_Activity_
Set down each line exactly, beginning with the one that contains "code reads pvOwner" and continuing through the last line of the listing, and nothing else.
═══ Source material
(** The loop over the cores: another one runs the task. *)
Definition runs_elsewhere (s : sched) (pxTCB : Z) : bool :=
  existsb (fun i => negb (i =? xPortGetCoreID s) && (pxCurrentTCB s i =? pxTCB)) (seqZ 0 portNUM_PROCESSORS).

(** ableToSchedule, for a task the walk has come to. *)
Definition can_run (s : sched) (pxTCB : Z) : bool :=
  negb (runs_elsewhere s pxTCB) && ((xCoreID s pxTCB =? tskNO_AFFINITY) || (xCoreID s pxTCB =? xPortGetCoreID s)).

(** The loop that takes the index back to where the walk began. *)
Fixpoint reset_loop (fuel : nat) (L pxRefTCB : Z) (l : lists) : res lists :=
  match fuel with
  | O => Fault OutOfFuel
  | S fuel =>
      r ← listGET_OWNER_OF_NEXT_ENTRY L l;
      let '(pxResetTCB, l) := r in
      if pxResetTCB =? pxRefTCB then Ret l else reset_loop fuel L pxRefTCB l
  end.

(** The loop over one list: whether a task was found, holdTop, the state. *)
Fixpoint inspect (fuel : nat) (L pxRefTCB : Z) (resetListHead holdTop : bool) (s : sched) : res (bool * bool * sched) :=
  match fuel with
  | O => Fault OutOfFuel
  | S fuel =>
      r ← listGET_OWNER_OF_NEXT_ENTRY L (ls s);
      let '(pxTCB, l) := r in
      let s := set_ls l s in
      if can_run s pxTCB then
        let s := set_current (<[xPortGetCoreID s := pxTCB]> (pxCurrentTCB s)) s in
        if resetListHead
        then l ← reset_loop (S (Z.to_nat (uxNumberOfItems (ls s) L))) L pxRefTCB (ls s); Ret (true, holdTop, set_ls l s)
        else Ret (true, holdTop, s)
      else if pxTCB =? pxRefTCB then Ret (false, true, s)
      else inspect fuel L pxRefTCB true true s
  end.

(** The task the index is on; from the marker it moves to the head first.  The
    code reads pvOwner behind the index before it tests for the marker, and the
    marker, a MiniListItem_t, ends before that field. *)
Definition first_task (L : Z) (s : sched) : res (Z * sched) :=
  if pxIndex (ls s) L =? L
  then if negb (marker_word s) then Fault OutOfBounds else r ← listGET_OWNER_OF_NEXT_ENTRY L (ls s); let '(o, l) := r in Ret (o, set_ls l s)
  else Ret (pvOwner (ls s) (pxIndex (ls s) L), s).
══════
_Answer to this problem_
    code reads pvOwner behind the index before it tests for the marker, and the
    marker, a MiniListItem_t, ends before that field. *)
Definition first_task (L : Z) (s : sched) : res (Z * sched) :=
  if pxIndex (ls s) L =? L
  then if negb (marker_word s) then Fault OutOfBounds else r ← listGET_OWNER_OF_NEXT_ENTRY L (ls s); let '(o, l) := r in Ret (o, set_ls l s)
  else Ret (pvOwner (ls s) (pxIndex (ls s) L), s).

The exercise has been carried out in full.